**Supplied material**
Content starts

(** * diskquota: the active-table detector (gp_activetable.c)

    A shallow embedding of the active-table module of the diskquota
    extension: the storage-event probes, the segment-local
    [diskquota_fetch_table_stat] service with its two modes, and the
    coordinator-side loading and aggregation of table sizes.

    Shared memory, the server log, the LWLocks held and the resources of the
    running transaction are threaded through a state-and-error monad;
    [ereport(ERROR)] is the monad's failure.  The dynahash tables are finite
    sets and finite maps, a [hash_seq_search] loop is a fold over their
    elements.  A ghost counter in the state records the accesses to the
    shared table of active files that are made without its lock held for
    writing. *)

From Stdlib Require Import ZArith String List Lia.
From stdpp Require Import base gmap sets list strings pretty.

Local Open Scope Z_scope.

(** ** Host types *)

(** [Oid] is the host's unsigned 32-bit object identifier. *)
Abbreviation Oid := Z.

Definition InvalidOid : Oid := 0.
Definition FirstNormalObjectId : Oid := 16384.
Definition RelationRelationId : Oid := 1259.

(** [Size] is [size_t], 64 bits wide: arithmetic on it wraps. *)
Definition Size_modulus : Z := 2 ^ 64.
Definition to_Size (z : Z) : Z := z mod Size_modulus.

Record RelFileNode := {
  spcNode : Oid;
  dbNode : Oid;
  relNode : Oid
}.

Record RelFileNodeBackend := {
  node : RelFileNode;
  backend : Z
}.

Inductive ObjectAccessType :=
| OAT_POST_CREATE
| OAT_DROP
| OAT_POST_ALTER
| OAT_NAMESPACE_SEARCH
| OAT_FUNCTION_EXECUTE.

Inductive GpRoleValue :=
| GP_ROLE_UNDEFINED
| GP_ROLE_UTILITY
| GP_ROLE_DISPATCH
| GP_ROLE_EXECUTE.

Global Instance ObjectAccessType_eq_dec : EqDecision ObjectAccessType.
Proof. solve_decision. Defined.

Global Instance GpRoleValue_eq_dec : EqDecision GpRoleValue.
Proof. solve_decision. Defined.

(** ** Entries of the module's hash tables (gp_activetable.h) *)

(** Key and entry of [active_tables_map] coincide
    ([keysize = entrysize = sizeof(DiskQuotaActiveTableFileEntry)]). *)
Record DiskQuotaActiveTableFileEntry := {
  dbid : Oid;
  relfilenode : Oid;
  tablespaceoid : Oid
}.

Record TableEntryKey := {
  key_reloid : Oid;
  key_segid : Z
}.

Record DiskQuotaActiveTableEntry := {
  reloid : Oid;
  segid : Z;
  tablesize : Z
}.

Global Instance DiskQuotaActiveTableFileEntry_eq_dec :
  EqDecision DiskQuotaActiveTableFileEntry.
Proof. solve_decision. Defined.

Global Instance TableEntryKey_eq_dec : EqDecision TableEntryKey.
Proof. solve_decision. Defined.

Global Instance DiskQuotaActiveTableEntry_eq_dec :
  EqDecision DiskQuotaActiveTableEntry.
Proof. solve_decision. Defined.

Global Instance DiskQuotaActiveTableFileEntry_countable :
  Countable DiskQuotaActiveTableFileEntry.
Proof.
  refine (inj_countable'
            (λ e, (dbid e, relfilenode e, tablespaceoid e))
            (λ t, {| dbid := t.1.1; relfilenode := t.1.2;
                     tablespaceoid := t.2 |}) _).
  by intros [].
Defined.

Global Instance TableEntryKey_countable : Countable TableEntryKey.
Proof.
  refine (inj_countable'
            (λ k, (key_reloid k, key_segid k))
            (λ p, {| key_reloid := p.1; key_segid := p.2 |}) _).
  by intros [].
Defined.

(** ** The relation cache (relation_cache.c) *)

(** Modelled from the spec: relation_cache.c is not part of the sources at
    hand.  An entry carries the attributes the spec lists for a
    RelationCacheEntry; the cache is keyed by relation id. *)
Record DiskQuotaRelationCacheEntry := {
  relid : Oid;
  primary_table_relid : Oid;
  owneroid : Oid;
  namespaceoid : Oid;
  rnode : RelFileNodeBackend;
  relstorage : Z;
  auxrel_oid : list Oid
}.

(** Modelled from the spec: [evict(relation_id | relfilenode_id)] removes the
    entry; keyed by relfilenode it scans for the matching entries.  The
    hook passes [InvalidOid] as relation id, which selects the scan. *)
Definition remove_cache_entry (relid relfilenode : Oid)
    (cache : gmap Oid DiskQuotaRelationCacheEntry)
    : gmap Oid DiskQuotaRelationCacheEntry :=
  if decide (relid = InvalidOid)
  then filter (λ kv, relNode (node (rnode kv.2)) ≠ relfilenode) cache
  else delete relid cache.

(** ** Process identity and state *)

(** What a backend knows about itself: its Greenplum role, the content id of
    its segment, whether the segment is a mirror, the database it is
    connected to, and the GUC sizing the shared table. *)
Record Backend := {
  Gp_role : GpRoleValue;
  GpIdentity_segindex : Z;
  IsRoleMirror : bool;
  MyDatabaseId : Oid;
  diskquota_max_active_tables : nat
}.

(** [IS_QUERY_DISPATCHER()] of the host: the coordinator has content id -1. *)
Definition IS_QUERY_DISPATCHER (B : Backend) : bool :=
  GpIdentity_segindex B =? -1.

Inductive LWLockId :=
| active_table_lock
| black_map_lock
| extension_ddl_message_lock
| extension_ddl_lock
| monitoring_dbid_cache_lock
| paused_lock
| relation_cache_lock.

Global Instance LWLockId_eq_dec : EqDecision LWLockId.
Proof. solve_decision. Defined.

Inductive LWLockMode := LW_EXCLUSIVE | LW_SHARED.

Global Instance LWLockMode_eq_dec : EqDecision LWLockMode.
Proof. solve_decision. Defined.

Inductive ErrLevel := WARNING.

Content ends

**What to produce**
Looking at the entries above, work out how many lines contain the word "tablespaceoid", then reply with only that figure.

**Solution below**
3